[Exercise inputs Boundary: Start]
(** X15. The Avg. Price metric reads [$nan] exactly when no row is shown,
    and the Avg. Rating metric reads [nan] exactly when no shown row has a
    review score. *)
Theorem kpi_nan_iff_no_data (c : Criteria) (df : Table) :
  (kpi_avg_price (apply_filters c df) = "$nan" ↔ apply_filters c df = []) ∧
  (kpi_avg_rating (apply_filters c df) = "nan" ↔
   Forall (λ r, review_score_avg r = None) (apply_filters c df)).
Proof.
  unfold kpi_avg_price, kpi_avg_rating. split.
  - transitivity (format_2f (mean (map price (apply_filters c df))) = "nan").
    { change ("$" +:+ format_2f (mean (map price (apply_filters c df))))
        with (String "$" (format_2f (mean (map price (apply_filters c df))))).
      split; [by intros [= ?]|by intros ->]. }
    rewrite format_2f_nan, mean_None_iff.
    pose proof (filtered_price_present c df) as Hpresent.
    destruct (apply_filters c df) as [|r rows]; [done|].
    split; [|done]. intros Hnone.
    apply Forall_cons in Hpresent as [[p Hp] _].
    apply Forall_cons in Hnone as [Hr _]. congruence.
  - rewrite format_2f_nan, mean_None_iff. apply Forall_fmap.
Qed.

(** ** The run as a whole, continued *)









(** X17. The pie chart gets one pull entry of 0.05 per distinct room type
    cell of the shown rows: none exactly when no row is shown, and never
    more than for the whole loaded table. *)
Theorem pull_per_room_type (c : Criteria) (df : Table) :
  Forall (λ x, x = Qc_of_Z 5 / Qc_of_Z 100) (pull (apply_filters c df)) ∧
  length (pull (apply_filters c df))
    = length (remove_dups (map room_type (apply_filters c df))) ∧
  (pull (apply_filters c df) = [] ↔ apply_filters c df = []) ∧
  (length (pull (apply_filters c df)) ≤ length (pull df))%nat.
Proof.
  unfold pull. split_and!.
  - apply Forall_forall. by intros x ?%elem_of_replicate_inv.
  - by rewrite length_replicate.
  - destruct (apply_filters c df) as [|r rows]; [done|].
    split; [|done]. intros Hnil.
    apply (f_equal length) in Hnil. rewrite length_replicate in Hnil.
    assert (room_type r ∈ remove_dups (map room_type (r :: rows))) as Hin.
    { apply elem_of_remove_dups. by left. }
    destruct (remove_dups (map room_type (r :: rows))) as [|y ys].
    + by apply elem_of_nil in Hin.
    + simpl in Hnil. discriminate Hnil.
  - rewrite !length_replicate. apply submseteq_length, NoDup_submseteq.
    + apply NoDup_remove_dups.
    + intros x Hx. apply (proj1 (elem_of_remove_dups _ _)) in Hx.
      apply elem_of_remove_dups.
      apply list_elem_of_fmap in Hx as (r & -> & Hr).
      apply list_elem_of_fmap_2.
      by apply elem_of_apply_filters in Hr as [_ ?].
Qed.

(** X18. The reviews chart (line 119) has one point per room type of the
    table it is given, each room type once; on a filtered table with a
    non-empty room type selection every room type shown is a selected
    one. *)
Theorem avg_reviews_labels `{ArgSort} (c : Criteria) (df : Table) :
  NoDup (avg_reviews df).*1 ∧
  (∀ k, k ∈ (avg_reviews df).*1 ↔ Some k ∈ map room_type df) ∧
  (room_types c = [] ∨
   Forall (λ kv, Some kv.1 ∈ room_types c) (avg_reviews (apply_filters c df))).
Proof.
  assert (∀ t : Table,
    (avg_reviews t).*1 ≡ₚ group_keys (map room_type t)) as Hlabels.
  { intros t. unfold avg_reviews.
    destruct (sort_values_spec true
      (groupby_mean room_type reviews_per_month t)) as (? & ? & _ & _ & ->).
    unfold groupby_mean. rewrite <-list_fmap_compose.
    change (id <$> group_keys (map room_type t) ≡ₚ group_keys (map room_type t)).
    by rewrite list_fmap_id. }
  split_and!.
  - rewrite Hlabels. unfold group_keys.
    rewrite merge_sort_Permutation. apply NoDup_remove_dups.
  - intros k. rewrite Hlabels. apply elem_of_group_keys.
  - destruct (room_types c) as [|t ts] eqn:Hsel; [by left|right].
    rewrite <-Hsel. apply Forall_forall. intros [k v] Hkv. simpl.
    assert (k ∈ (avg_reviews (apply_filters c df)).*1) as Hk.
    { apply list_elem_of_fmap. by exists (k, v). }
    rewrite Hlabels in Hk.
    apply elem_of_group_keys, list_elem_of_fmap in Hk as (r & Hk & Hr).
    apply elem_of_apply_filters in Hr as [Hok _].
    unfold row_ok in Hok. rewrite !andb_True in Hok.
    destruct Hok as [[[_ Hrt] _] _]. unfold room_type_ok in Hrt.
    apply selection_ok_spec in Hrt as [Hrt|Hrt]; [congruence|]. by rewrite Hk.
Qed.

(** X19. For a non-empty table whose prices are all whole numbers from 0
    to [MAX_SAFE_INTEGER], the slider is built, its range runs from 0 to
    the larger of 500 and the dearest price, and that whole range, with
    nothing else selected, shows every row of the table. *)
Theorem whole_slider_range_whole_prices (df : Table) :
  df ≠ [] →
  Forall (λ r, ∃ z, price r = Some (Qc_of_Z z) ∧
                    (0 ≤ z ≤ MAX_SAFE_INTEGER)%Z) df →
  ∃ z, col_max (map price df) = Some (Qc_of_Z z) ∧
       price_range_slider df = inr (0%Z, Z.max z 500) ∧
       apply_filters (mkCriteria [] [] 0 (Z.max z 500) false) df = df.
Proof.
  intros Hne Hall.
  pose proof (eq_refl : MAX_SAFE_INTEGER = 9007199254740991%Z) as Hsafe.
  destruct (col_max (map price df)) as [m|] eqn:Hmax.
  - destruct (col_max_spec _ _ Hmax) as [Hin Hle].
    apply list_elem_of_fmap in Hin as (r & Hr & Hin).
    eapply Forall_forall in Hall as Hz; [|exact Hin].
    destruct Hz as (z & Hz & Hz0 & Hzmax).
    assert (m = Qc_of_Z z) as -> by congruence.
    exists z. split_and!; [done| |].
    + unfold price_range_slider, slider_bounds, slider.
      rewrite Hmax, int_of_Qc_of_Z. cbn [fst snd].
      rewrite bool_decide_eq_true_2 by lia. f_equal. f_equal; lia.
    + apply full_range_keeps_priced_rows, Forall_forall. intros r' Hr'.
      eapply Forall_forall in Hall as (z' & Hz' & Hpos & _); [|exact Hr'].
      exists (Qc_of_Z z').
      split_and!; [done|by apply (proj1 (Z2Qc_inj_le _ _))|].
      eapply Qcle_trans.
      * apply Hle. rewrite <-Hz'. by apply list_elem_of_fmap_2.
      * apply (proj1 (Z2Qc_inj_le _ _)). lia.
  - exfalso. destruct df as [|r df]; [done|].
    apply Forall_cons in Hall as [(z & Hz & _) _].
    unfold col_max, dropna in Hmax. simpl in Hmax. rewrite Hz in Hmax.
    simpl in Hmax. done.
Qed.

(** X19, over the two sample listings priced 500. *)
Lemma whole_slider_range_whole_prices_witness :
  ∃ z, col_max (map price tied_listings) = Some (Qc_of_Z z) ∧
       price_range_slider tied_listings = inr (0%Z, Z.max z 500) ∧
       apply_filters (mkCriteria [] [] 0 (Z.max z 500) false) tied_listings
       = tied_listings.
Proof.
  apply (whole_slider_range_whole_prices tied_listings); [discriminate|].
  repeat constructor; exists 500%Z;
    (split; [reflexivity|vm_compute; split; discriminate]).
Defined.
[Exercise inputs Boundary: End]
## Instructions for the task
Using the entries above, extract exactly the span from the line with "destruct Hok as" to the line with "the larger of", both lines included; leave out everything else.

## Output below
    destruct Hok as [[[_ Hrt] _] _]. unfold room_type_ok in Hrt.
    apply selection_ok_spec in Hrt as [Hrt|Hrt]; [congruence|]. by rewrite Hk.
Qed.

(** X19. For a non-empty table whose prices are all whole numbers from 0
    to [MAX_SAFE_INTEGER], the slider is built, its range runs from 0 to
    the larger of 500 and the dearest price, and that whole range, with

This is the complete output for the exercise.